[Opening The input section]
(* ===== verification/FileMgrFacts.v ===== *)
(** * File managers: refinement of the byte stream, LEB128 round trips

    [ByteSource] is what the loader may rely on: a file manager whose reads behave like
    those of the list of remaining bytes.  [FileMgrVector] is an instance. *)
From stdpp Require Import base list numbers option.
From Stdlib Require Import ZArith Lia.
From S2P Require Import Prelude FileMgr.
#[local] Open Scope Z_scope.

(** ** Refinement *)

(** From a related state, the implementation has the outcome of the specification and
    ends in a related state. *)
Definition refines_exact {F A} (ok : F -> Prop) (rest : F -> list Z)
    (m : M F A) (sp : M (list Z) A) : Prop :=
  forall s, ok s ->
    (m s).1 = (sp (rest s)).1 /\ ok (m s).2 /\ rest (m s).2 = (sp (rest s)).2.

(** What a client needs.  After a success the states are related; after an error nothing is
    said of the state, since a manager may refuse every later read.  Running out of bytes may
    also be undefined. *)
Definition refines {F A} (ok : F -> Prop) (rest : F -> list Z)
    (m : M F A) (sp : M (list Z) A) : Prop :=
  forall s, ok s ->
    ((m s).1 = (sp (rest s)).1 /\
     forall a, (m s).1 = Ok a -> ok (m s).2 /\ rest (m s).2 = (sp (rest s)).2) \/
    ((sp (rest s)).1 = Err EndOfFile /\ exists u, (m s).1 = Undef u).

(** The same without the states, for a computation that ends the use of the manager. *)
Definition agrees {F A} (ok : F -> Prop) (rest : F -> list Z)
    (m : M F A) (sp : M (list Z) A) : Prop :=
  forall s, ok s ->
    (m s).1 = (sp (rest s)).1 \/
    ((sp (rest s)).1 = Err EndOfFile /\ exists u, (m s).1 = Undef u).

Class ByteSource (F : Type) `{FileMgr F} := {
  src_ok : F -> Prop;
  src_rest : F -> list Z;
  src_bytes : forall s, src_ok s -> Forall is_byte (src_rest s);
  src_readByte : refines src_ok src_rest readByte readByte;
  src_readByte_end : forall s, src_ok s -> src_rest s = [] -> (readByte s).1 = Err EndOfFile;
  src_readBytes : forall n, n < 2 ^ 32 -> refines src_ok src_rest (readBytes n) (readBytes n);
  src_readU32 : refines src_ok src_rest readU32 readU32;
  src_readU64 : refines src_ok src_rest readU64 readU64;
  src_readS32 : refines src_ok src_rest readS32 readS32;
  src_readS64 : refines src_ok src_rest readS64 readS64;
  src_readF32 : refines src_ok src_rest readF32 readF32;
  src_readF64 : refines src_ok src_rest readF64 readF64;
  src_readName : refines src_ok src_rest readName readName
}.

Section Refines.
Context {F : Type} (ok : F -> Prop) (rest : F -> list Z).

Lemma refines_of_exact {A} (m : M F A) sp : refines_exact ok rest m sp -> refines ok rest m sp.
Proof. intros H s Hs. left. by destruct (H s Hs) as (? & ? & ?). Qed.

Lemma refines_ret {A} (a : A) : refines ok rest (ret a) (ret a).
Proof. intros s Hs. by left. Qed.
Lemma refines_throw {A} e : refines ok rest (throw (A := A) e) (throw e).
Proof. intros s Hs. by left. Qed.
Lemma refines_undef {A} u : refines ok rest (undef (A := A) u) (undef u).
Proof. intros s Hs. by left. Qed.
Lemma refines_nofuel {A} : refines ok rest (nofuel (A := A)) nofuel.
Proof. intros s Hs. by left. Qed.
Lemma refines_lift {A} (r : res A) : refines ok rest (lift r) (lift r).
Proof. intros s Hs. by left. Qed.

Lemma exact_ret {A} (a : A) : refines_exact ok rest (ret a) (ret a).
Proof. done. Qed.
Lemma exact_undef {A} u : refines_exact ok rest (undef (A := A) u) (undef u).
Proof. done. Qed.

Lemma exact_bind {A B} (m : M F A) sp (k : A -> M F B) k' :
  refines_exact ok rest m sp ->
  (forall a, (exists l l', sp l = (Ok a, l')) -> refines_exact ok rest (k a) (k' a)) ->
  refines_exact ok rest (bind m k) (bind sp k').
Proof.
  intros Hm Hk s Hs. destruct (Hm s Hs) as (E1 & Hok & E2). unfold bind.
  destruct (m s) as [r s1], (sp (rest s)) as [r' l1] eqn:E. cbn in *. subst.
  destruct r'; [|done..]. apply Hk; eauto.
Qed.

Lemma refines_bind {A B} (m : M F A) sp (k : A -> M F B) k' :
  refines ok rest m sp ->
  (forall a, (exists l l', sp l = (Ok a, l')) -> refines ok rest (k a) (k' a)) ->
  refines ok rest (bind m k) (bind sp k').
Proof.
  intros Hm Hk s Hs. unfold bind.
  destruct (Hm s Hs) as [[E1 E2]|[E1 [u E2]]];
    destruct (m s) as [r s1], (sp (rest s)) as [r' l1] eqn:E; cbn in *; subst.
  - destruct r' as [a| | |]; [|by left..]. destruct (E2 a eq_refl) as [Hok <-]. apply Hk; eauto.
  - right. eauto.
Qed.

Lemma agrees_of_refines {A} (m : M F A) sp : refines ok rest m sp -> agrees ok rest m sp.
Proof. intros H s Hs. destruct (H s Hs) as [[? _]|?]; auto. Qed.

Lemma agrees_bind {A B} (m : M F A) sp (k : A -> M F B) k' :
  refines ok rest m sp ->
  (forall a, (exists l l', sp l = (Ok a, l')) -> agrees ok rest (k a) (k' a)) ->
  agrees ok rest (bind m k) (bind sp k').
Proof.
  intros Hm Hk s Hs. unfold bind.
  destruct (Hm s Hs) as [[E1 E2]|[E1 [u E2]]];
    destruct (m s) as [r s1], (sp (rest s)) as [r' l1] eqn:E; cbn in *; subst.
  - destruct r' as [a| | |]; [|by left..]. destruct (E2 a eq_refl) as [Hok <-]. apply Hk; eauto.
  - right. eauto.
Qed.

End Refines.

Create HintDb refine.
#[export] Hint Constants Opaque : refine.
#[export] Hint Resolve refines_of_exact refines_ret refines_throw refines_undef refines_nofuel
  refines_lift exact_ret exact_undef src_readByte src_readU32 src_readU64 src_readS32
  src_readS64 src_readF32 src_readF64 src_readName : refine.

(** ** FileMgrVector is a byte source *)

(** [Pos] stays within the code, which is small enough for [Pos + 8] to fit 32 bits. *)
Definition fv_ok (s : FileMgrVector) : Prop :=
  0 <= Pos s <= sizeZ (Code s) /\ sizeZ (Code s) < 2 ^ 32 - 8 /\ Forall is_byte (Code s).
Definition fv_rest (s : FileMgrVector) : list Z := drop (Z.to_nat (Pos s)) (Code s).

#[local] Abbreviation exact := (refines_exact fv_ok fv_rest).

Lemma sizeZ_fv_rest s : fv_ok s -> sizeZ (fv_rest s) = sizeZ (Code s) - Pos s.
Proof. intros (? & _). unfold fv_rest, sizeZ in *. rewrite length_drop. lia. Qed.

Lemma fv_rest_bytes s : fv_ok s -> Forall is_byte (fv_rest s).
Proof. intros (_ & _ & ?). by apply Forall_drop. Qed.

Lemma fv_end s : fv_ok s -> sizeZ (Code s) <= Pos s -> fv_rest s = [].
Proof. intros Hs Hp. apply nil_length_inv. pose proof (sizeZ_fv_rest s Hs). unfold sizeZ in *. lia. Qed.

Lemma end_of_code_ok s :
  fv_ok s -> fv_ok (@FV.end_of_code unit s).2 /\ fv_rest (@FV.end_of_code unit s).2 = [].
Proof.
  intros (? & ? & ?). unfold FV.end_of_code, fv_ok, fv_rest. cbn -[wrap sizeZ Z.pow].
  rewrite wrap_small by (unfold in_u; lia). repeat split; try done; try lia.
  apply drop_ge. unfold sizeZ in *. lia.
Qed.

(** Advancing [Pos] by [n] drops [n] bytes. *)
Lemma fv_advance s n : fv_ok s -> 0 <= n -> Pos s + n <= sizeZ (Code s) ->
  fv_ok (set_Pos (wrap 32 (Pos s + n)) s) /\
  fv_rest (set_Pos (wrap 32 (Pos s + n)) s) = drop (Z.to_nat n) (fv_rest s).
Proof.
  intros (? & ? & ?) Hn Hp. rewrite wrap_small by (unfold in_u; lia).
  unfold fv_ok, fv_rest. cbn. repeat split; try done; try lia.
  rewrite drop_drop. f_equal. lia.
Qed.

Lemma next_code_ok s b l :
  fv_ok s -> fv_rest s = b :: l ->
  exists s', FV.next_code s = (Ok b, s') /\ fv_ok s' /\ fv_rest s' = l /\ is_byte b.
Proof.
  intros Hs Hr. pose proof (sizeZ_fv_rest s Hs) as Hl. rewrite Hr in Hl.
  assert (0 < sizeZ (b :: l)) by (unfold sizeZ; cbn; lia).
  pose proof (fv_rest_bytes s Hs) as Hb. rewrite Hr in Hb. inversion_clear Hb.
  destruct (fv_advance s 1 Hs ltac:(lia) ltac:(lia)) as [Hok Hd].
  eexists. split; [|split; [exact Hok|split; [rewrite Hd, Hr; done|done]]].
  unfold FV.next_code, atZ. destruct Hs as [[Hp _] _]. rewrite (proj2 (Z.leb_le 0 _) Hp).
  unfold fv_rest in Hr.
  assert (Code s !! (Z.to_nat (Pos s) + 0)%nat = Some b) as E by (by rewrite <- lookup_drop, Hr).
  rewrite Nat.add_0_r in E. by rewrite E.
Qed.

(** The guard [Pos >= Code.size()] against the shape of the remaining bytes. *)
Lemma fv_guard s : fv_ok s ->
  if sizeZ (Code s) <=? Pos s then fv_rest s = [] else exists b l, fv_rest s = b :: l.
Proof.
  intros Hs. destruct (Z.leb_spec (sizeZ (Code s)) (Pos s)); [by apply fv_end|].
  pose proof (sizeZ_fv_rest s Hs) as Hl. destruct (fv_rest s); [change (0 = sizeZ (Code s) - Pos s) in Hl; lia|eauto].
Qed.

Lemma fv_readByte : exact FV.readByte Stream.next.
Proof.
  intros s Hs. unfold FV.readByte, bind, get. pose proof (fv_guard s Hs) as Hg.
  destruct (_ <=? _); [by rewrite Hg|]. destruct Hg as (b & l & Hr).
  destruct (next_code_ok s b l Hs Hr) as (s' & -> & ? & ? & _). by rewrite Hr.
Qed.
[Closing The input section]
— The problem —
Set down, word for word, the line that contains "destruct (next_code_ok s" and all lines after it up to the end of the listing.

— Output for this exercise —
  destruct (next_code_ok s b l Hs Hr) as (s' & -> & ? & ? & _). by rewrite Hr.
Qed.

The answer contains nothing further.